Um die Integration von Patientenpräferenzen und einen schrittweisen Zugang von Medizintechnikinnovationen ging es am 20. April in der 2. Plenumveranstaltung „Der Wert von Medizinprodukten: Multiple Endpunkte in der Nutzenbewertung von Medizinprodukten mit invasivem Charakter“. Wissenschaftler, Vertreter aus Gesundheitspolitik, Ministerium und Wirtschaft legten ihre Sichtweisen und Erfahrungen dar. Gemeinsamer Nenner der Standpunkte ist das Ziel, mit innovativen Medizinprodukten, die sich am Patientennutzen orientieren, die Versorgungsqualität zu verbessern. Neu war der Ansatz von Prof. Dr. Axel Mühlbacher von der Hochschule Neubrandenburg, der sich für eine adaptive Nutzenbewertung ausspricht. Dieser dynamische Prozess ermöglicht eine kontinuierliche Informationsentwicklung für die Nutzen-Schaden-Abwägung und einen schnellen Zugang zu innovativen Behandlungsmethoden und Medizinprodukten. Das käme auch der Innovationsgeschwindigkeit in der Medizintechnik entgegen.

Programm 

Workshop 2 am 02.12.2015: Bewerten von Behandlungsmethoden mit (neuen) Medizinprodukten

Nutzenbewertung von Medizinprodukten: Bewerten von (neuen) Medizinprodukten

Das Thema des zweiten Workshops am 2. Dezember lautet „Der Wert von Medizinprodukten: Bewerten von (neuen) Medizinprodukten“. Ausgangspunkt aller Nutzenbewertungen ist die Erfassung von klinischen Daten.
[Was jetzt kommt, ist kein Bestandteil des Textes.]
(** * GraphWatcher: the build-pipeline coordinator

    A shallow embedding of the development-time watcher script (the
    Watchman / GraphQL-schema / relay-compiler coordinator) and the
    properties its specification states about it.

    The script is callback- and promise-driven.  It is embedded as a tree
    of effects ([Prog]): every interaction with the outside world (the
    logger, the Watchman client, [fetch], [writeFile], [exec],
    [process.exit]) is a node, and the code that runs once the outside
    world has answered is the continuation under that node.  An
    interpreter ([run]) executes such a tree against an environment that
    supplies the answers, and records what happened in a [World].

    Conventions of the embedding:
    - an awaited promise is a node whose continuation is the rest of the
      async function; a rejection is [Throw], and [try_catch] is the
      [try]/[catch] around awaited calls;
    - the callback handed to [client.command] is the continuation of the
      [Command] node; an exception thrown inside it escapes to the event
      loop and ends the task as [Uncaught];
    - [run] follows one task to its end, every answer it waits for
      coming in at once and nothing else happening in between;
    - a call of an async function that is not awaited is a [Spawn] node:
      the callee runs up to its first wait ([start]), the caller goes
      on, and what remains of the callee is parked in the world
      ([pending]) for the event loop to resume;
    - the logger, the Watchman client, [fetch], [writeFile], [exec] and
      Node's [path] are libraries outside the script: calls to them are
      observed, their answers come from the environment. *)

From Stdlib Require Import List String Ascii ZArith Bool Lia Arith Eqdep_dec.
From Stdlib Require Import DecimalString DecimalN DecimalPos DecimalFacts.
Import ListNotations.
Local Open Scope string_scope.
Local Open Scope Z_scope.
Local Open Scope list_scope.

Set Implicit Arguments.

(** ** JavaScript values *)

(** The numbers of the model are the safe integers: the integers between
    [-MAX_SAFE_INTEGER] and [MAX_SAFE_INTEGER], which a JavaScript number
    holds exactly and prints digit by digit.  Fractions, larger
    magnitudes, [-0], [NaN] and the infinities cannot be written. *)
Definition MAX_SAFE_INTEGER : Z := 9007199254740991.

Definition safe_integer (n : Z) : bool := Z.abs n <=? MAX_SAFE_INTEGER.

Record number : Type := Number {
  int_of : Z;
  is_safe : safe_integer int_of = true
}.

(** The values exchanged with Watchman and with the GraphQL endpoint are
    plain data.  Objects keep their properties in enumeration order;
    characters are code units below 256. *)
Unset Elimination Schemes.
Inductive jsval : Type :=
| VUndef
| VNull
| VBool (b : bool)
| VNum (n : number)
| VStr (s : string)
| VArr (items : list jsval)
| VObj (props : list (string * jsval)).
Set Elimination Schemes.

(** JavaScript truthiness, as used by [if (errors)]. *)
Definition truthy (v : jsval) : bool :=
  match v with
  | VUndef | VNull => false
  | VBool b => b
  | VNum n => negb (int_of n =? 0)
  | VStr s => negb (String.eqb s EmptyString)
  | VArr _ | VObj _ => true
  end.

Fixpoint lookup (k : string) (props : list (string * jsval)) : jsval :=
  match props with
  | [] => VUndef
  | (k', v) :: rest => if String.eqb k k' then v else lookup k rest
  end.

(** Thrown values. *)
Inductive exit_code : Type :=
| ExitStatus (n : Z)
| ExitNull
| ExitName (s : string).

Record exec_error : Type := ExecError {
  code : exit_code;
  stdout : string;
  stderr : string
}.

Inductive exn : Type :=
| TypeError (what : string)
| Error (message : string)
| ExecRejection (e : exec_error)
| ServiceError (message : string).

(** [v.k] and the destructuring pattern [{ k: x } = v]: both throw a
    [TypeError] on [undefined] and [null]; primitives and arrays have
    none of the properties this script reads. *)
Definition prop (k : string) (v : jsval) : exn + jsval :=
  match v with
  | VUndef | VNull => inl (TypeError k)
  | VObj props => inr (lookup k props)
  | _ => inr VUndef
  end.

(** [k in v]: throws unless [v] is an object (arrays included). *)
Fixpoint has_key (k : string) (props : list (string * jsval)) : bool :=
  match props with
  | [] => false
  | (k', _) :: rest => String.eqb k k' || has_key k rest
  end.

Definition prop_in (k : string) (v : jsval) : exn + bool :=
  match v with
  | VObj props => inr (has_key k props)
  | VArr _ => inr false
  | _ => inl (TypeError k)
  end.

(** Property assignment [o[k] = v] on a property list: an existing
    property keeps its place, a new one goes last. *)
Fixpoint set_prop (k : string) (v : jsval) (props : list (string * jsval))
  : list (string * jsval) :=
  match props with
  | [] => [(k, v)]
  | (k', v') :: rest =>
      if String.eqb k k' then (k', v) :: rest else (k', v') :: set_prop k v rest
  end.

(** ** Events, log entries, requests *)

Record file : Type := File {
  name : string;
  size : Z;
  mtime_ms : Z;
  exists_ : bool;
  type : string
}.

(** What the client hands to the listeners of ['subscription']: a
    batch of changed files, or a notice without a file list (the
    cancellation of the subscription, a state change). *)
Record event : Type := Event {
  subscription : string;
  files : option (list file)
}.

Inductive level : Type := LError | LWarn | LInfo | LDebug.

Inductive log_arg : Type :=
| AStr (s : string)
| ANum (n : Z)
| AVal (v : jsval)
| AErr (e : exn)
| AList (l : list string)
| AEvent (ev : event).

(** One call [logger.<level>(args...)]. *)
Record log_entry : Type := LogEntry {
  lvl : level;
  args : list log_arg
}.

(** The logger is created with [level: 'info']: debug calls print nothing. *)
Definition emitted (e : log_entry) : bool :=
  match lvl e with LDebug => false | _ => true end.

Definition is_error (e : log_entry) : bool :=
  match lvl e with LError => true | _ => false end.

Inductive command : Type :=
| CapabilityCheck (optional required : list string)
| Cmd (argv : list jsval).

Record http_request : Type := HttpRequest {
  url : string;
  method : string;
  headers : list (string * string);
  body : option string
}.

(** What [response.json()] settles with. *)
Inductive json_result : Type :=
| JsonRejected (e : exn)
| JsonParsed (v : jsval).

Record http_response : Type := HttpResponse {
  ok : bool;
  status : Z;
  json : json_result
}.

Inductive fetch_result : Type :=
| FetchRejected (e : exn)
| FetchResolved (r : http_response).

(** A rejected [writeFile] may already have truncated or partly written
    the file: the environment says what is left on disk. *)
Inductive write_result : Type :=
| WriteOk
| WriteFailed (e : exn) (left_on_disk : option string).

Inductive exec_result : Type :=
| ExecResolved (out err : string)
| ExecRejected (e : exec_error).

(** ** Programs *)

(** A program is a tree of effects.  [Throw] is a thrown exception or a
    rejected promise; at the root of a task it is an uncaught one.
    [Command] submits a request to Watchman, its continuation is the
    callback handed to [client.command]; [Listen] is
    [client.on('subscription', listener)]; [ConsoleLog] is the bare
    [console.log()] of the shutdown path; [Spawn task k] calls the
    async function [task] without awaiting it and goes on with [k]. *)
Inductive Prog (A : Type) : Type :=
| Ret (a : A)
| Throw (e : exn)
| Log (l : level) (a : list log_arg) (k : Prog A)
| Command (c : command) (cb : option exn -> jsval -> Prog A)
| Listen (listener : event -> Prog unit) (k : Prog A)
| ClientEnd (k : Prog A)
| ConsoleLog (k : Prog A)
| ProcessExit (status : Z)
| Fetch (req : http_request) (k : fetch_result -> Prog A)
| WriteFile (path content : string) (k : write_result -> Prog A)
| Exec (cmdline : string) (k : exec_result -> Prog A)
| Spawn (task : Prog unit) (k : Prog A).

Arguments Ret {A} a.
Arguments Throw {A} e.
Arguments Log {A} l a k.
Arguments Command {A} c cb.
Arguments Listen {A} listener k.
Arguments ClientEnd {A} k.
Arguments ConsoleLog {A} k.
Arguments ProcessExit {A} status.
Arguments Fetch {A} req k.
Arguments WriteFile {A} path content k.
Arguments Exec {A} cmdline k.
Arguments Spawn {A} task k.

(** [await p; f] *)
Fixpoint bind {A B : Type} (p : Prog A) (f : A -> Prog B) : Prog B :=
  match p with
  | Ret a => f a
  | Throw e => Throw e
  | Log l a k => Log l a (bind k f)
  | Command c cb => Command c (fun e r => bind (cb e r) f)
  | Listen h k => Listen h (bind k f)
  | ClientEnd k => ClientEnd (bind k f)
  | ConsoleLog k => ConsoleLog (bind k f)
  | ProcessExit s => ProcessExit s
  | Fetch req k => Fetch req (fun r => bind (k r) f)
  | WriteFile p c k => WriteFile p c (fun r => bind (k r) f)
  | Exec c k => Exec c (fun r => bind (k r) f)
  | Spawn t k => Spawn t (bind k f)
  end.

(** [try { p } catch (e) { h e }].  The callback of a Watchman command
    runs from the client's socket handler, outside the [try]; so does
    what remains of a call that was not awaited. *)
Fixpoint try_catch {A : Type} (p : Prog A) (h : exn -> Prog A) : Prog A :=
  match p with
  | Ret a => Ret a
  | Throw e => h e
  | Log l a k => Log l a (try_catch k h)
  | Command c cb => Command c cb
  | Listen l k => Listen l (try_catch k h)
  | ClientEnd k => ClientEnd (try_catch k h)
  | ConsoleLog k => ConsoleLog (try_catch k h)
  | ProcessExit s => ProcessExit s
  | Fetch req k => Fetch req (fun r => try_catch (k r) h)
  | WriteFile p c k => WriteFile p c (fun r => try_catch (k r) h)
  | Exec c k => Exec c (fun r => try_catch (k r) h)
  | Spawn t k => Spawn t (try_catch k h)
  end.

Declare Scope prog_scope.
Delimit Scope prog_scope with prog.
Notation "x <- p ;; q" := (bind p (fun x => q))
  (at level 61, p at next level, right associativity) : prog_scope.
Notation "p ;; q" := (bind p (fun _ => q))
  (at level 61, right associativity) : prog_scope.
Dies war der Schwerpunkt des ersten Workshops (Messen). Die Bewertung der gemessenen Effekte erfolgt im nächsten Schritt des Prozesses der Nutzenbewertung. Kausal begründete Effekte können einen Nutzen oder Schaden für den Patienten darstellen. Bei der Ableitung des Nutzens aus den Effektgrößen sind mehrere Wertentscheidungen notwendig.

Programm 

Workshop 1 am 22. Juli 2015: Nutzenbewertung von Medizinprodukten: Messen von klinischen Effekten

Besonderheiten von Medizinprodukten in Studiendesigns berücksichtigen

Für die Nutzenbewertung von Medizinprodukten sind Studien nötig, die den Patientennutzen anhand der Studienendpunkte Morbidität, Mortalität und Lebensqualität bzw. Zufriedenheit messen und bewerten. Das ist das Fazit des Workshops „Der Wert von Medizinprodukten: Messen von Effekten“ von der Hochschule Neubrandenburg und der B. Braun Stiftung am 22. Juli in Berlin über (klinische) Datengewinnung und Evidenzgrade von Medizinprodukten. Die klare Botschaft der Experten ist, dass auch für Medizinprodukte als Studiendesigns randomisierte kontrollierte Studien (RCT), aber auch alternative Studienformen in Frage kommen, um den kausalen Zusammenhang zwischen Medizinprodukt und Patientennutzen nachzuweisen. Diskutiert wurde auch über die Besonderheiten von Medizinprodukten und ob sich diese bei der Studienplanung berücksichtigen lassen. So wurde der Nutzen für den Anwender als ein Bewertungskriterium genannt. Offen blieb allerdings, welchen Einfluss dieser auf den Nutzen für den Patienten hat.

Programm 

1. Plenumveranstaltung am 21.04.2015: Nutzenbewertung von Medizinprodukten

Experten forderten eine kritische Hinterfragung der Kriterien und Maßnahmen

Gesundheitsökonomen, Ärzte, Politiker, Patienten und Hersteller diskutierten über die im Versorgungsstärkungsgesetz (GKV-VSG) geplante Nutzenbewertung neuer Untersuchungs- und Behandlungsmethoden von Medizinprodukten mit hoher Risikoklasse und besonders invasivem Charakter des Eingriffs. Die Referenten waren sich einig darüber, dass die Sicherheit von Medizinprodukten im Interesse aller Beteiligten liegt und eine Nutzenbewertung Chancen bietet. Für eine weitergehende Nutzenbewertung von Eingriffen mit Verwendung von Medizinprodukten hoher Risikoklasse seien einheitliche Bewertungskriterien und eine präzise Wert- und Nutzendefinition notwendig. Die Nutzenbewertung beinhalte nicht nur das Messen und Festhalten von klinisch relevanten Studiendaten, sondern auch deren definierte Bewertung.